On Monday 2nd August, our beautiful baby boy, Freddy, was born. This will now be a special date for the rest of our lives. Danny is coming to the end of his paternity leave which makes me feel sad but I also think about how happy I’ll be once he gets home each night, giving me something to look forward to later in the day. Freddy knows when is dad is near so he will be excited too.
How are you finding the whole parenting experience?
Parenting for the first time can be hard but as soon as your newborn baby’s eyes look into yours, you realise that everything is and will be okay. There’s no love like looking into your baby’s eyes and saying, “I’m your mummy!” or “I’m your daddy!”
Before Freddy entered the outside world, I never knew how challenging it would be to adjust to a different sleeping pattern. I almost thought that because I had been up at 2am, 3am, 4am etc. in the night during pregnancy that my body was preparing me for what was to come. Oh, it was a completely different story once it hit. Due to the lack of sleep at first and the heightened hormone levels, I cried and then cried some more the next day. I also had to be reminded that my body was recovering and will be for the next 4 weeks or so. Unfortunately I got the results that I have an infection following a swab on my perineal tear. It didn’t help that that it took 5 days to get the results then the rest of that day to get some antibiotics but hopefully they will do their job and get me feeling better in at least one way or another. I have finally discovered the benefits of sleeping as much as I can when baby does. It has made a huge difference in how I feel along with eating a little more throughout the day.
Do you worry about your baby?
I mean, would we really be parents if we didn’t worry? Those mum and dad instincts kicked in right away. It’s all new and there are things we question but having the midwife attend for the first 5 days after giving birth was really helpful. She came each of those days to check on my blood pressure and to explain how important it is to rest. Rest? It wasn’t easy at first. The first few nights, if we did get any sleep, I’m pretty sure we slept with one eye open. We even took it in turns sleeping at each side of the bed.

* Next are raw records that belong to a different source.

(** C20. An update lists exactly the fields that have changed, each with its value, if and only if the number of
    fields without a change between two successive ones of them is always a multiple of three.  Otherwise a
    buffer is printed to itself, or the fields before such a gap are overwritten by the one after it, which
    the statement then holds twice: their changes are never written. *)
Theorem update_writes_changed_iff first rest ts m :
  bufs_ok m -> Forall2 formats (first :: rest) ts -> changed ts <> [] -> 2 * weight ts < BUF_SIZE ->
  NoDup (omap fn_name (first :: rest)) -> (forall name, name ∈ omap fn_name (first :: rest) -> 61 ∉ name) ->
  (exists r m', format_update_field_value_str escape cfg table_index None 0 first rest m = Some (Some r, m') /\ sr_read r m' = Some (boost_join comma (changed ts)))
  <-> gaps_ok None ts = true.
Proof using.
  intros Hm Hf Hc Hw Hnd Heq. assert (Hnames := formats_named _ _ Hf Hw). inversion Hf as [|? ot ? ots Hf1 Hfr]; subst.
  assert (Hrun := update_refines 0 rest first ot ots None None m (or_introl eq_refl) Hm Hf1 Hfr I). destruct (update_fields_start ots ot Hw) as [H1 H2].
  assert (Hread : forall m' r d t, head_at 0 m' (Some r) (Some (d, t)) -> bufs_ok m' -> sr_read r m' = Some t).
  { intros m' r d t (h & -> & Hh & Ht & _) Hb. destruct (ring_read 0 h m' (or_introl eq_refl) Hh (bo_len _ Hb 0)) as [-> _]. done. }
  split.
  - intros (r & m' & E & Er). destruct (gaps_ok None (ot :: ots)) eqn:Eg; [done|]. exfalso. destruct (H2 eq_refl) as [Eu|(d' & h & pre & x & l & Eu & Ec)]; rewrite Eu in Hrun; [congruence|].
    destruct Hrun as (r' & m1 & E1 & S1 & Hh). rewrite E in E1. injection E1 as <- <-. rewrite (Hread _ _ _ _ Hh (sr_ok _ _ _ S1)) in Er. apply (inj Some) in Er.
    rewrite Ec in Er, Hnames. apply Forall2_cons_inv_r in Hnames as (n1 & ns & Hn1 & Hns & En). apply Forall2_app_inv_r in Hns as (ns1 & ns2 & Hp & Hns2 & ->).
    apply Forall2_cons_inv_r in Hns2 as (n2 & ns3 & Hn2 & _ & ->). rewrite En in Hnd, Heq.
    change (h :: pre ++ x :: l) with ((h :: pre) ++ x :: l) in Er. change (x :: x :: l) with ([x] ++ x :: l) in Er. rewrite !boost_join_app in Er by done.
    apply app_inv_tail in Er. change (boost_join comma [x]) with x in Er. destruct (boost_join_head _ _ pre Hn1) as [y Ey]. rewrite Ey in Er. destruct Hn2 as [z ->].
    apply field_names_differ in Er as ->; [|apply Heq; set_solver|apply Heq; set_solver]. apply NoDup_cons in Hnd as [Hnd _]. apply Hnd. set_solver.
  - intros Hg. destruct (H1 Hc Hg) as [d' Eu]. rewrite Eu in Hrun. destruct Hrun as (r' & m1 & E1 & S1 & Hh).
    destruct r' as [r'|]; [|done]. exists r', m1. split; [done|]. by eapply Hread; [|apply (sr_ok _ _ _ S1)].
Qed.

(** ** Inserts *)

Definition formats_insert (arg : FieldNameValue) (t : text) : Prop := exists name f e, fn_name arg = Some name /\
  get_field_info table_index name cfg = Some f /\
  mysql_get_field_value_format escape (field_type f) (create_flags f) (fn_value arg) BUF_SIZE (Some BUF_SIZE) = Some (Some (t, e)).

(** The text so far is right before the current buffer. *)
Definition head_before (n : Z) (m : SqlBufs) (r : option sref) (l : list text) : Prop :=
  match r with
  | None => l = []
  | Some r => l <> [] /\ exists h, r = sr_buf n h /\ 0 <= h < 3 /\ ring n m !! Z.to_nat h = Some (boost_join comma l) /\ ring_index n m = next h
  end.
(** It is in the current buffer. *)
Definition text_at (n : Z) (m : SqlBufs) (r : option sref) (t : text) : Prop := r = Some (sr_buf n (ring_index n m)) /\ ring n m !! Z.to_nat (ring_index n m) = Some t.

We have got to know what his “I’m ready to be fed” cry is. He doesn’t cry heavily for long periods of time but he has his moments. And in those moments I have worried if I’ve done something wrong or if I am missing something. You really do learn something new every day – every day is a learning experience. I’m glad Danny has been able to spend 2 weeks at home with me. It’s helped us to pick up our own ways of doing things and we have both done our bit with changing, feeding, settling baby and most of all, giving him lots of love. If anything, Danny has probably worried more about me at times when I have felt low as he just wants us both to be happy. One thing we promised each other before Freddy was born was to never niggle at each other in front of our baby and always talk through things if something is on our mind. And that is working really well.
How do you feel now you are parents?
In one word? I’m not sure how to pick one but I will say that it is very surreal at first. You are holding a little human you have both brought into the world and you have to let it in sink in that the tiny little human is really yours. Freddy makes us smile multiple times a day and we know what people mean when they say, “There’s no love like it!” because there isn’t. It’s such a special bond the 3 of us share. It’s like we have fell in love all over again with our new addition beside us.
When we hold our baby boy, even if he is crying, it’s the most amazing feeling on earth. It’s only been 2 weeks and time is going so quick already which reminds us that we need to cherish every single moment. Those smiles might only be wind at the moment but they light up our day. When he holds our finger, looks into our eyes and looks contented, our hearts feel so full. There’s nothing more heartwarming than growing more and more love for our newborn each day.
Do you have advice for parents to be?
As one of the midwives said last week, “Go with the flow.” Honestly, she is right. Do things step by step and learn as you go along. If you need help, ask for it. As long as your baby is fed, changed, clean and loved, he or she will be very happy. Try not to be afraid to leave your baby with family, friend, or support network. It can do you the world of good even if it’s for only half an hour. Go outside for walks as much as you can with baby in their pram. They will most likely sleep and we have found it can settle Freddy for longer periods of time between his feeds. Another thing I would say is, no question is stupid. I’ve asked plenty and will no doubt continue to ask more.
Enjoy every moment. There are many firsts, even in the first couple of weeks e.g. first walk out in their pram, first time in their Moses basket/crib/cot, relaxing in their bouncer or on a play mat etc. You will have plenty of cuddles which are just are the sweetest. Your little one’s face will make you feel better no matter how your day is going.